Lemma count_parents_ok cs : forall db L l owed,
  Inv db L l [] owed -> (forall c, c ∈ cs -> c <> emptyHash /\ (c ∈ l \/ on_disk db c)) ->
  (forall c, c ∈ l -> parents_of db c + occ c cs < 65536) ->
  exists db', count_parents cs db = Ok (db', inr tt) /\ Inv db' L l [] (cs ++ owed) /\ counted cs db db'.
Proof.
  induction cs as [|c cs IH]; intros db L l owed I Hc Hb.
  { exists db. split_and!; [done|done|]. constructor; [apply kept_refl|intros x; rewrite occ_nil; lia|done..]. }
  cbn [count_parents]. unfold gets, mbind at 1, SM_bind at 1. destruct (Hc c) as [Hc0 Hcl]; [left|].
  assert (forall db' L l, Inv db' L l [] (cs ++ c :: owed) -> Inv db' L l [] ((c :: cs) ++ owed)) as Hperm.
  { intros. eapply Inv_owed; [done|]. intros x. rewrite <- app_comm_cons, (occ_perm x (cs ++ c :: owed) (c :: cs ++ owed)); [done|].
    by rewrite Permutation_middle. }
  destruct (d_nodes db !! c) as [n|] eqn:Hn.
  - assert (c ∈ l) as Hin.
    { destruct (proj1 (inv_dom _ _ _ _ _ I c)) as [?|Hx]; [by eexists|done|]. by rewrite app_nil_r in Hx. }
    assert (parents_of db c = c_parents n) as Ep by (unfold parents_of; by rewrite Hn).
    pose proof (Hb c Hin) as Hbc. rewrite occ_cons, bool_decide_true, Ep in Hbc by done. pose proof (occ_nonneg c cs).
    pose proof (Inv_claim db L l [] owed c n I Hin Hn ltac:(lia)) as I1. set (db1 := with_nodes _ db) in *.
    rewrite (sm_bind_ok _ _ _ db1 tt) by done.
    assert (forall x, parents_of db1 x = parents_of db x + (if bool_decide (c = x) then 1 else 0)) as Ep1.
    { intros x. destruct (decide (c = x)) as [<-|Hne].
      - rewrite bool_decide_true, Ep by done. unfold parents_of, db1. simpl. rewrite lookup_insert_eq. simpl.
        destruct (inv_node _ _ _ _ _ I c n Hin Hn) as [_ _ _ _ Hp]. apply wrapU_small. lia.
      - rewrite bool_decide_false by done. destruct (only_out c db db1 x (only_insert _ _ _)) as (_ & _ & _ & -> & _); [done|lia]. }
    destruct (IH db1 L l (c :: owed) I1) as (db' & -> & I' & K').
    + intros x Hx. destruct (Hc x); [by right|]. done.
    + intros x Hx. pose proof (Hb x Hx) as Hbx. rewrite occ_cons in Hbx. rewrite Ep1. lia.
    + exists db'. split_and!; [done|by apply Hperm|]. destruct K' as [K' Kp ? ? ?]. constructor; try done.
      * eapply kept_trans; [|done]. by eapply kept_insert.
      * intros x. specialize (Kp x). rewrite Ep1 in Kp. rewrite occ_cons. lia.
  - destruct Hcl as [Hl|Hd]; [destruct (proj2 (inv_dom _ _ _ _ _ I c)); [right; set_solver|congruence]|].
    rewrite (sm_bind_ok _ _ _ db tt) by done.
    destruct (IH db L l (c :: owed)) as (db' & -> & I' & K'); [by apply Inv_claim_disk|set_solver| |].
    + intros x Hx. pose proof (Hb x Hx) as Hbx. rewrite occ_cons in Hbx. case_bool_decide; lia.
    + exists db'. split_and!; [done|by apply Hperm|]. destruct K'. constructor; try done. intros x. rewrite occ_cons.
      pose proof (ct_parents0 x). case_bool_decide; lia.
Qed.

(** The references of nodes after an insertion: a node that is already on the
    disk keeps those it has there. *)
Definition link_new (db : Database) (L : list Z -> list (list Z)) (h : list Z) (cs : list (list Z)) (x : list Z) : list (list Z) :=
  if bool_decide (x = h) then cs ++ (if bool_decide (on_disk db h) then L h else []) else L x.

(** [db'] is [db] with the new node [n] at the end of the flush list. *)
Record appended (db db' : Database) (l : list (list Z)) (h : list Z) (n : cachedNode) : Prop := {
  ap_node : d_nodes db' !! h = Some n;
  ap_core x : x <> h -> core_of db' x = core_of db x;
  ap_prev x : x <> h -> fprev db' x = fprev db x;
  ap_next x : x <> h -> fnext db' x = if bool_decide (last l = Some x) then Some h else fnext db x;
  ap_oldest : d_oldest db' = hd h l;
  ap_newest : d_newest db' = h;
  ap_size : d_nodesSize db' = d_nodesSize db + (32 + c_size n);
  ap_disk : d_disk db' = d_disk db;
  ap_preimages : d_preimages db' = d_preimages db;
  ap_readers : d_readers db' = d_readers db
}.

Lemma append_run db l h n :
  flush_ok db l -> d_nodes db !! h = None -> 0 <= c_size n < 65504 ->
  exists db', (modify (with_nodes (insert h n));;
     oldest ← gets d_oldest;
     (if bool_decide (oldest = emptyHash) then modify (with_oldest h) else update_node (d_newest db) (set_flushNext h));;
     modify (with_newest h);; modify (add_size (u16 (32 + c_size n)))) db = Ok (db', inr tt : db_error + unit) /\ appended db db' l h n.
Proof.
  intros F Hn Hs. rewrite (sm_bind_ok _ _ _ (with_nodes (insert h n) db) tt) by done. unfold gets, mbind at 1, SM_bind at 1.
  assert (u16 (32 + c_size n) = 32 + c_size n) as -> by (apply wrapU_small; lia). simpl d_oldest. rewrite (fl_oldest _ _ F).
  pose proof (fl_zero _ _ F) as Hz. destruct l as [|a l].
  - simpl hd. rewrite bool_decide_true by done. eexists. split; [reflexivity|].
    constructor; try done; simpl; unfold core_of, fprev, fnext; simpl; intros; rewrite ?lookup_insert_eq; try done;
      try by rewrite lookup_insert_ne.
  - simpl hd. rewrite bool_decide_false by (intros ->; set_solver).
    destruct (last_is_Some (a :: l)) as [_ Hlast]. destruct (Hlast ltac:(done)) as [w Hw]. rewrite (fl_newest _ _ F w Hw).
    destruct (flush_present db (a :: l) w F) as [m Hm]; [by apply last_Some_elem_of|].
    assert (w <> h) as Hwh by congruence.
    erewrite sm_bind_ok by (apply update_node_run; simpl; rewrite lookup_insert_ne by done; exact Hm).
    eexists. split; [reflexivity|]. constructor; try done; simpl.
    + by rewrite lookup_insert_ne, lookup_insert_eq.
    + intros x Hx. etrans; [apply (core_of_insert (with_nodes (insert h n) db) w (set_flushNext h) m); [simpl; by rewrite lookup_insert_ne|done]|].
      unfold core_of. simpl. by rewrite lookup_insert_ne.
    + intros x Hx. unfold fprev. simpl. destruct (decide (w = x)) as [<-|Hne]; [rewrite lookup_insert_eq, Hm; done|].
      by rewrite !lookup_insert_ne.
    + intros x Hx. unfold fnext. simpl. rewrite Hw. case_bool_decide as E; [injection E as ->; by rewrite lookup_insert_eq|].
      rewrite !lookup_insert_ne by congruence. done.
    + apply (fl_oldest _ _ F).
Qed.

### Exercise directions
Transcribe each line of the listing above precisely as it appears.

### Task output
Lemma count_parents_ok cs : forall db L l owed,
  Inv db L l [] owed -> (forall c, c ∈ cs -> c <> emptyHash /\ (c ∈ l \/ on_disk db c)) ->
  (forall c, c ∈ l -> parents_of db c + occ c cs < 65536) ->
  exists db', count_parents cs db = Ok (db', inr tt) /\ Inv db' L l [] (cs ++ owed) /\ counted cs db db'.
Proof.
  induction cs as [|c cs IH]; intros db L l owed I Hc Hb.
  { exists db. split_and!; [done|done|]. constructor; [apply kept_refl|intros x; rewrite occ_nil; lia|done..]. }
  cbn [count_parents]. unfold gets, mbind at 1, SM_bind at 1. destruct (Hc c) as [Hc0 Hcl]; [left|].
  assert (forall db' L l, Inv db' L l [] (cs ++ c :: owed) -> Inv db' L l [] ((c :: cs) ++ owed)) as Hperm.
  { intros. eapply Inv_owed; [done|]. intros x. rewrite <- app_comm_cons, (occ_perm x (cs ++ c :: owed) (c :: cs ++ owed)); [done|].
    by rewrite Permutation_middle. }
  destruct (d_nodes db !! c) as [n|] eqn:Hn.
  - assert (c ∈ l) as Hin.
    { destruct (proj1 (inv_dom _ _ _ _ _ I c)) as [?|Hx]; [by eexists|done|]. by rewrite app_nil_r in Hx. }
    assert (parents_of db c = c_parents n) as Ep by (unfold parents_of; by rewrite Hn).
    pose proof (Hb c Hin) as Hbc. rewrite occ_cons, bool_decide_true, Ep in Hbc by done. pose proof (occ_nonneg c cs).
    pose proof (Inv_claim db L l [] owed c n I Hin Hn ltac:(lia)) as I1. set (db1 := with_nodes _ db) in *.
    rewrite (sm_bind_ok _ _ _ db1 tt) by done.
    assert (forall x, parents_of db1 x = parents_of db x + (if bool_decide (c = x) then 1 else 0)) as Ep1.
    { intros x. destruct (decide (c = x)) as [<-|Hne].
      - rewrite bool_decide_true, Ep by done. unfold parents_of, db1. simpl. rewrite lookup_insert_eq. simpl.
        destruct (inv_node _ _ _ _ _ I c n Hin Hn) as [_ _ _ _ Hp]. apply wrapU_small. lia.
      - rewrite bool_decide_false by done. destruct (only_out c db db1 x (only_insert _ _ _)) as (_ & _ & _ & -> & _); [done|lia]. }
    destruct (IH db1 L l (c :: owed) I1) as (db' & -> & I' & K').
    + intros x Hx. destruct (Hc x); [by right|]. done.
    + intros x Hx. pose proof (Hb x Hx) as Hbx. rewrite occ_cons in Hbx. rewrite Ep1. lia.
    + exists db'. split_and!; [done|by apply Hperm|]. destruct K' as [K' Kp ? ? ?]. constructor; try done.
      * eapply kept_trans; [|done]. by eapply kept_insert.
      * intros x. specialize (Kp x). rewrite Ep1 in Kp. rewrite occ_cons. lia.
  - destruct Hcl as [Hl|Hd]; [destruct (proj2 (inv_dom _ _ _ _ _ I c)); [right; set_solver|congruence]|].
    rewrite (sm_bind_ok _ _ _ db tt) by done.
    destruct (IH db L l (c :: owed)) as (db' & -> & I' & K'); [by apply Inv_claim_disk|set_solver| |].
    + intros x Hx. pose proof (Hb x Hx) as Hbx. rewrite occ_cons in Hbx. case_bool_decide; lia.
    + exists db'. split_and!; [done|by apply Hperm|]. destruct K'. constructor; try done. intros x. rewrite occ_cons.
      pose proof (ct_parents0 x). case_bool_decide; lia.
Qed.

(** The references of nodes after an insertion: a node that is already on the
    disk keeps those it has there. *)
Definition link_new (db : Database) (L : list Z -> list (list Z)) (h : list Z) (cs : list (list Z)) (x : list Z) : list (list Z) :=
  if bool_decide (x = h) then cs ++ (if bool_decide (on_disk db h) then L h else []) else L x.

(** [db'] is [db] with the new node [n] at the end of the flush list. *)
Record appended (db db' : Database) (l : list (list Z)) (h : list Z) (n : cachedNode) : Prop := {
  ap_node : d_nodes db' !! h = Some n;
  ap_core x : x <> h -> core_of db' x = core_of db x;
  ap_prev x : x <> h -> fprev db' x = fprev db x;
  ap_next x : x <> h -> fnext db' x = if bool_decide (last l = Some x) then Some h else fnext db x;
  ap_oldest : d_oldest db' = hd h l;
  ap_newest : d_newest db' = h;
  ap_size : d_nodesSize db' = d_nodesSize db + (32 + c_size n);
  ap_disk : d_disk db' = d_disk db;
  ap_preimages : d_preimages db' = d_preimages db;
  ap_readers : d_readers db' = d_readers db
}.

Lemma append_run db l h n :
  flush_ok db l -> d_nodes db !! h = None -> 0 <= c_size n < 65504 ->
  exists db', (modify (with_nodes (insert h n));;
     oldest ← gets d_oldest;
     (if bool_decide (oldest = emptyHash) then modify (with_oldest h) else update_node (d_newest db) (set_flushNext h));;
     modify (with_newest h);; modify (add_size (u16 (32 + c_size n)))) db = Ok (db', inr tt : db_error + unit) /\ appended db db' l h n.
Proof.
  intros F Hn Hs. rewrite (sm_bind_ok _ _ _ (with_nodes (insert h n) db) tt) by done. unfold gets, mbind at 1, SM_bind at 1.
  assert (u16 (32 + c_size n) = 32 + c_size n) as -> by (apply wrapU_small; lia). simpl d_oldest. rewrite (fl_oldest _ _ F).
  pose proof (fl_zero _ _ F) as Hz. destruct l as [|a l].
  - simpl hd. rewrite bool_decide_true by done. eexists. split; [reflexivity|].
    constructor; try done; simpl; unfold core_of, fprev, fnext; simpl; intros; rewrite ?lookup_insert_eq; try done;
      try by rewrite lookup_insert_ne.
  - simpl hd. rewrite bool_decide_false by (intros ->; set_solver).
    destruct (last_is_Some (a :: l)) as [_ Hlast]. destruct (Hlast ltac:(done)) as [w Hw]. rewrite (fl_newest _ _ F w Hw).
    destruct (flush_present db (a :: l) w F) as [m Hm]; [by apply last_Some_elem_of|].
    assert (w <> h) as Hwh by congruence.
    erewrite sm_bind_ok by (apply update_node_run; simpl; rewrite lookup_insert_ne by done; exact Hm).
    eexists. split; [reflexivity|]. constructor; try done; simpl.
    + by rewrite lookup_insert_ne, lookup_insert_eq.
    + intros x Hx. etrans; [apply (core_of_insert (with_nodes (insert h n) db) w (set_flushNext h) m); [simpl; by rewrite lookup_insert_ne|done]|].
      unfold core_of. simpl. by rewrite lookup_insert_ne.
    + intros x Hx. unfold fprev. simpl. destruct (decide (w = x)) as [<-|Hne]; [rewrite lookup_insert_eq, Hm; done|].
      by rewrite !lookup_insert_ne.
    + intros x Hx. unfold fnext. simpl. rewrite Hw. case_bool_decide as E; [injection E as ->; by rewrite lookup_insert_eq|].
      rewrite !lookup_insert_ne by congruence. done.
    + apply (fl_oldest _ _ F).
Qed.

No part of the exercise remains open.